(** ** Facts *)
Lemma insert_instance_Ok iid r d d' :
  insert_instance iid r d = (Ok tt, d') →
  d' = set_user_server_instances (insert iid r) d ∧ known d.(users) r.(instance.user_id) ∧
  d.(user_server_instances) !! iid = None ∧
  ∀ k s, d.(user_server_instances) !! k = Some s →
    (s.(instance.user_id), s.(instance.namespace)) ≠ (r.(instance.user_id), r.(instance.namespace)).
Proof.
  unfold insert_instance. destruct (decide _) as [|Hn]; [done|].
  destruct (find_kv _ _) eqn:E; [done|]. destruct (decide _) as [Hk|]; [|done].
  intros [= <-]. split_and!; [done|done|by apply eq_None_not_Some|].
  intros k s Hs [= Hu Hl]. pose proof (find_kv_None _ _ E _ _ Hs) as Hf.
  cbn in Hf. by rewrite Hu, Hl, !eqs_refl in Hf.
Qed.
Lemma insert_instance_Err iid r d e d' : insert_instance iid r d = (Err e, d') → d' = d.
Proof.
  unfold insert_instance. destruct (decide _); [by intros [= _ <-]|].
  destruct (find_kv _ _); [by intros [= _ <-]|]. destruct (decide _); by intros [= _ <-].
Qed.
Lemma wf_insert_instance iid r : preserves wf (insert_instance iid r).
Proof.
  intros d Hwf. destruct (insert_instance iid r d) as [[[]|e] d'] eqn:E; cbn.
  - apply insert_instance_Ok in E as (-> & Hk & Hn & Hu). apply wf_set_instances; [done|..].
    + intros uid k (s & Hs & Ho). exists s. split; [|done].
      cbn. rewrite lookup_insert_ne; [done|congruence].
    + apply rows_insert; [apply Hwf|done].
    + apply uniq_insert; [apply Hwf|]. intros j s Hs Heq. by destruct (Hu _ _ Hs).
  - by apply insert_instance_Err in E as ->.
Qed.
(** An update that keeps the owner and the namespace keeps every constraint. *)
Lemma wf_update f iid :
  (∀ r, (f r).(instance.user_id) = r.(instance.user_id) ∧
        (f r).(instance.namespace) = r.(instance.namespace)) →
  preserves wf (update f iid).
Proof.
  intros Hf d Hwf. cbn. apply wf_set_instances; [done|..].
  - intros uid k (s & Hs & Ho). destruct (decide (iid = k)) as [->|].
    + exists (f s). cbn. rewrite lookup_alter_eq, Hs. split; [done|].
      by rewrite (proj1 (Hf s)).
    + exists s. cbn. by rewrite lookup_alter_ne.
  - apply rows_alter; [apply Hwf|]. intros r _ ?. by rewrite (proj1 (Hf r)).
  - apply uniq_alter; [apply Hwf|]. intros r. by destruct (Hf r) as [-> ->].
Qed.
Lemma wf_instance_delete iid : preserves wf (delete iid).
Proof. intros d Hwf. cbn. by apply wf_delete_instance_row. Qed.
Lemma wf_write_secret iid key s : preserves wf (write_secret iid key s).
Proof.
  intros d Hwf. unfold write_secret. destruct (decide _); [|done]. wf_table Hwf.
  by apply rows_insert.
Qed.
Lemma wf_write_config_file iid s : preserves wf (write_config_file iid s).
Proof.
  intros d Hwf. unfold write_config_file. destruct (decide _); [|done]. wf_table Hwf.
  by apply rows_insert.
Qed.
Lemma wf_clear_env iid :
  preserves (E:=anyhow) wf (modify (set_instance_secrets (without (of_instance iid)))).
Proof. intros d Hwf. cbn. wf_table Hwf. Qed.
Lemma wf_clear_config_file iid : preserves wf (clear_config_file iid).
Proof. intros d Hwf. cbn. wf_table Hwf. Qed.
#[global] Hint Resolve wf_insert_instance wf_instance_delete wf_write_secret
  wf_write_config_file wf_clear_env wf_clear_config_file : hub.
Lemma wf_instance_create uid def ns nm iid now : preserves wf (create uid def ns nm iid now).
Proof. unfold create. auto 10 with hub. Qed.
Lemma wf_set_enabled iid b : preserves wf (set_enabled iid b).
Proof. by apply wf_update. Qed.
Lemma wf_set_build_state iid s c : preserves wf (set_build_state iid s c).
Proof. by apply wf_update. Qed.
Lemma wf_set_capabilities_snapshot iid j : preserves wf (set_capabilities_snapshot iid j).
Proof. by apply wf_update. Qed.
Lemma wf_update_def iid def : preserves wf (update_def iid def).
Proof. by apply wf_update. Qed.
Lemma wf_set_config_value iid k v : preserves wf (set_config_value iid k v).
Proof.
  unfold set_config_value. apply preserves_bind; [auto with hub|]. intros o.
  apply preserves_bind; [auto with hub|]. intros i. by apply wf_update.
Qed.
#[global] Hint Resolve wf_instance_create wf_set_enabled wf_set_build_state
  wf_set_capabilities_snapshot wf_update_def wf_set_config_value : hub.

——————

▶ [Exercise objective]: Wherever a line in the data above holds "done", copy that line.

▶ [Exercise output]:
  unfold insert_instance. destruct (decide _) as [|Hn]; [done|].
  destruct (find_kv _ _) eqn:E; [done|]. destruct (decide _) as [Hk|]; [|done].
  intros [= <-]. split_and!; [done|done|by apply eq_None_not_Some|].
  - apply insert_instance_Ok in E as (-> & Hk & Hn & Hu). apply wf_set_instances; [done|..].
    + intros uid k (s & Hs & Ho). exists s. split; [|done].
      cbn. rewrite lookup_insert_ne; [done|congruence].
    + apply rows_insert; [apply Hwf|done].
  intros Hf d Hwf. cbn. apply wf_set_instances; [done|..].
    + exists (f s). cbn. rewrite lookup_alter_eq, Hs. split; [done|].
  intros d Hwf. unfold write_secret. destruct (decide _); [|done]. wf_table Hwf.
  intros d Hwf. unfold write_config_file. destruct (decide _); [|done]. wf_table Hwf.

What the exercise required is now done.